- Date formed: 31 March 2023

People and organisations
- Head of state: Mohd Ali Rustam
- Head of government: Ab Rauf Yusoh (BN–UMNO)
- Total no. of members: 11
- Member parties: Barisan Nasional (BN) government Barisan Nasional (BN) United Malays National Organisation (UMNO); Malaysian Chinese Association (MCA); Malaysian Indian Congress (MIC); ; ;
- Status in legislature: Coalition government 20 / 28
- Opposition parties: Perikatan Nasional (PN) Malaysian United Indigenous Party (BERSATU); ;
- Opposition leader: Mohd Yadzil Yaakub (PN–BERSATU)

History
- Legislature term: 15th Malaysian Parliament

= Malacca State Executive Council =

Malaysian state executive authority

The Malacca State Executive Council is the State Executive Council (or EXCO) as executive authority of the Government of Malacca, Malaysia. The Council comprises the Chief Minister, appointed by the Governor on the basis that he is able to command a majority in the Malacca State Legislative Assembly, a number of members made up of members of the Assembly, the State Secretary, the State Legal Adviser and the State Financial Officer.

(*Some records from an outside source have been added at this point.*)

(** * TennisNow: listing normalisation, date grouping and venue matching

    A shallow embedding of the data-transforming core of the crawler:

    - [crawler/WebTrac/parse_webtrac_listing.py]: the time-slot pattern
      [TIME_RE] and the two listing normalisers;
    - [crawler/WebTrac/fetch_schedule.py]: the table-first, card-second
      selection made by [fetch_schedule];
    - [crawler/Xplor/xplor_schedule_fetcher.py] and
      [crawler/Facilitron/facilitron_agenda_analyzer.py]: grouping of raw
      availability objects by calendar date;
    - [crawler/enrich_with_places.py]: candidate scoring and the distance
      gates of the enrichment driver, name normalisation and the text
      query;
    - [crawler/WebTrac/fetch_all_cities.py]: the choice of the cities of a
      run and of the query mode of a city;
    - [crawler/Xplor/xplor_schedule_fetcher.py]: the look-up of a facility
      and of its city in the configuration.

    Conventions of the embedding.  Python [str] values are [string]s whose
    characters are read as the code points U+0000 to U+00FF; the character
    classes below are Python's classes restricted to that range.  A function
    that can raise returns [option], [None] standing for the exception.
    Numbers are exact rationals: the rounding of binary floating point and
    the values [NaN] and [Infinity], which [json.loads] accepts, are outside
    the embedding, and a statement that would depend on them is made for
    string dates or for bounds that rounding does not move. *)

From Stdlib Require Import Bool List Arith NArith ZArith QArith Qminmax Lia Lqa.
From Stdlib Require Import Ascii String Permutation.
Import ListNotations.

Close Scope Q_scope.
Set Warnings "-register-all".
Open Scope string_scope.
Open Scope list_scope.

(** ** Characters and strings *)

Module Text.

Definition code (c : ascii) : N := N_of_ascii c.

Definition in_range (lo hi : N) (c : ascii) : bool :=
  ((lo <=? code c) && (code c <=? hi))%N.

(** [\d] on [str] patterns: the decimal digits. *)
Definition is_digit (c : ascii) : bool := in_range 48 57 c.

(** [str.isspace], which is also [\s] and what [str.strip] removes:
    tab to carriage return, the four separators U+001C..U+001F, space,
    U+0085 and the no-break space. *)
Definition is_space (c : ascii) : bool :=
  in_range 9 13 c || in_range 28 32 c
  || (code c =? 133)%N || (code c =? 160)%N.

Definition is_upper_ascii (c : ascii) : bool := in_range 65 90 c.

(** Upper-case letters of the range that [str.lower] maps 32 places up. *)
Definition is_upper (c : ascii) : bool :=
  is_upper_ascii c || (in_range 192 222 c && negb (code c =? 215)%N).

Definition lower_char (c : ascii) : ascii :=
  if is_upper c then ascii_of_N (code c + 32) else c.

(** [\w]: alphanumeric characters and the underscore. *)
Definition is_word (c : ascii) : bool :=
  is_digit c || in_range 65 90 c || in_range 97 122 c || (code c =? 95)%N
  || (code c =? 170)%N || (code c =? 178)%N || (code c =? 179)%N
  || (code c =? 181)%N || (code c =? 185)%N || (code c =? 186)%N
  || in_range 188 190 c
  || (in_range 192 255 c && negb (code c =? 215)%N && negb (code c =? 247)%N).

Fixpoint lower (s : string) : string :=
  match s with
  | EmptyString => EmptyString
  | String c s' => String (lower_char c) (lower s')
  end.

Fixpoint lstrip (s : string) : string :=
  match s with
  | String c s' => if is_space c then lstrip s' else s
  | EmptyString => EmptyString
  end.

(** Trailing white space removed: a character is kept when something
    non-blank follows it or it is itself non-blank. *)
Fixpoint rstrip (s : string) : string :=
  match s with
  | EmptyString => EmptyString
  | String c s' =>
      match rstrip s' with
      | EmptyString => if is_space c then EmptyString else String c EmptyString
      | t => String c t
      end
  end.

(** [str.strip()] *)
Definition strip (s : string) : string := rstrip (lstrip s).

Definition is_empty (s : string) : bool :=
  match s with EmptyString => true | _ => false end.

(** [sub in s] for two strings *)
Fixpoint contains (sub s : string) : bool :=
  String.prefix sub s
  || match s with
     | EmptyString => false
     | String _ s' => contains sub s'
     end.

(** [c in s] for a single character *)
Fixpoint has_char (c : ascii) (s : string) : bool :=
  match s with
  | EmptyString => false
  | String d s' => Ascii.eqb c d || has_char c s'
  end.

(** [sep.join(parts)] *)
Definition join (sep : string) (parts : list string) : string :=
  String.concat sep parts.

(** [s.split(sep)[0]] for a one-character separator *)
Fixpoint before_char (sep : ascii) (s : string) : string :=
  match s with
  | EmptyString => EmptyString
  | String c s' =>
      if Ascii.eqb c sep then EmptyString else String c (before_char sep s')
  end.

(** The rest of [s] after the first [sep], when there is one. *)
Fixpoint after_char (sep : ascii) (s : string) : option string :=
  match s with
  | EmptyString => None
  | String c s' => if Ascii.eqb c sep then Some s' else after_char sep s'
  end.

(** [s.split(sep)[0]] and the text after the first [sep], for a separator
    of any length. *)
Fixpoint before_sub (sep s : string) : string :=
  if String.prefix sep s then EmptyString
  else match s with
       | EmptyString => EmptyString
       | String c s' => String c (before_sub sep s')
       end.

Fixpoint after_sub (sep s : string) : option string :=
  if String.prefix sep s
  then Some (String.substring (String.length sep)
               (String.length s - String.length sep) s)
  else match s with
       | EmptyString => None
       | String _ s' => after_sub sep s'
       end.

(** White-space separated tokens: [re.findall(r"\S+", s)], which is how a
    [class] attribute is turned into its list of tokens. *)
Fixpoint tokens_aux (cur : string) (s : string) : list string :=
  match s with
  | EmptyString => if is_empty cur then [] else [cur]
  | String c s' =>
      if is_space c
      then (if is_empty cur then tokens_aux EmptyString s'
            else cur :: tokens_aux EmptyString s')
      else tokens_aux (cur ++ String c EmptyString) s'
  end.

Definition tokens (s : string) : list string := tokens_aux EmptyString s.

(** [str.isidentifier()]: a letter or an underscore, then letters, digits,
    underscores and the middle dot. *)
Definition is_id_start (c : ascii) : bool :=
  in_range 65 90 c || in_range 97 122 c || (code c =? 95)%N
  || (code c =? 170)%N || (code c =? 181)%N || (code c =? 186)%N
  || (in_range 192 255 c && negb (code c =? 215)%N && negb (code c =? 247)%N).

Definition is_id_continue (c : ascii) : bool :=
  is_id_start c || is_digit c || (code c =? 183)%N.

Fixpoint all_chars (p : ascii -> bool) (s : string) : bool :=
  match s with
  | EmptyString => true
  | String c s' => p c && all_chars p s'
  end.

Definition is_identifier (s : string) : bool :=
  match s with
  | EmptyString => false
  | String c s' => is_id_start c && all_chars is_id_continue s'
  end.

End Text.

(** ** Regular expressions

    The fragment of Python's [re] that the crawler's patterns use.  A match
    attempt returns every way the pattern can match a prefix of the input,
    most preferred first (alternatives left to right, quantifiers greedy),
    so the head of the list is the match a backtracking engine reports and
    the whole list is what [fullmatch] may backtrack through.  Each result
    is the unread rest of the input together with the character just before
    it, which [\b] looks at. *)

Module Regex.
Import Text.

Inductive regex : Type :=
| Eps : regex
| Chr (p : ascii -> bool) : regex              (* one character of a class *)
| Cat (r1 r2 : regex) : regex
| Alt (r1 r2 : regex) : regex
| Opt (r : regex) : regex                      (* r? *)
| Rep (p : ascii -> bool) (lo hi : nat) : regex  (* p{lo,hi} *)
| Many (p : ascii -> bool) (lo : nat) : regex    (* p{lo,}: "*" and "+" *)
| WordB : regex.                               (* \b *)

Definition result : Type := (option ascii * string)%type.

Definition word_before (prev : option ascii) : bool :=
  match prev with Some c => is_word c | None => false end.

Definition word_after (s : string) : bool :=
  match s with String c _ => is_word c | EmptyString => false end.

Fixpoint rep (p : ascii -> bool) (lo hi : nat) (prev : option ascii)
    (s : string) : list result :=
  match hi with
  | O => if Nat.eqb lo 0 then [(prev, s)] else []
  | S hi' =>
      match s with
      | String c s' => if p c then rep p (Nat.pred lo) hi' (Some c) s' else []
      | EmptyString => []
      end
      ++ (if Nat.eqb lo 0 then [(prev, s)] else [])
  end.

Fixpoint many (p : ascii -> bool) (lo : nat) (prev : option ascii)
    (s : string) : list result :=
  match s with
  | String c s' => if p c then many p (Nat.pred lo) (Some c) s' else []
  | EmptyString => []
  end
  ++ (if Nat.eqb lo 0 then [(prev, s)] else []).

Fixpoint rmatch (r : regex) (prev : option ascii) (s : string)
    : list result :=
  match r with
  | Eps => [(prev, s)]
  | Chr p =>
      match s with
      | String c s' => if p c then [(Some c, s')] else []
      | EmptyString => []
      end
  | Cat r1 r2 =>
      flat_map (fun x => rmatch r2 (fst x) (snd x)) (rmatch r1 prev s)
  | Alt r1 r2 => rmatch r1 prev s ++ rmatch r2 prev s
  | Opt r1 => rmatch r1 prev s ++ [(prev, s)]
  | Rep p lo hi => rep p lo hi prev s
  | Many p lo => many p lo prev s
  | WordB => if xorb (word_before prev) (word_after s) then [(prev, s)] else []
  end.

(** [pattern.fullmatch(s)], as a truth value. *)
Definition fullmatch (r : regex) (s : string) : bool :=
  existsb (fun x => is_empty (snd x)) (rmatch r None s).

(** [pattern.search(s)]: the leftmost position at which the pattern
    matches, as the text before the match, the matched text ([group(0)])
    and the text after it. *)
Fixpoint search_from (r : regex) (prev : option ascii) (before s : string)
    : option (string * string * string) :=
  match rmatch r prev s with
  | (_, rest) :: _ =>
      Some (before,
            String.substring 0 (String.length s - String.length rest) s,
            rest)
  | [] =>
      match s with
      | EmptyString => None
      | String c s' => search_from r (Some c) (before ++ String c EmptyString) s'
      end
  end.

Definition search (r : regex) (s : string)
    : option (string * string * string) :=
  search_from r None EmptyString s.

This Council is similar in structure and role to the Cabinet of Malaysia, while being smaller in size. As federal and state responsibilities differ, there are a number of portfolios that differ between the federal and state governments.

Members of the Council are selected by the Chief Minister, appointed by the Governor. Unlike Sabah and Sarawak, the Council has no ministry, but instead a number of committees; each committee will take care of certain state affairs, activities and departments. Members of the Council are always the chair of a committee.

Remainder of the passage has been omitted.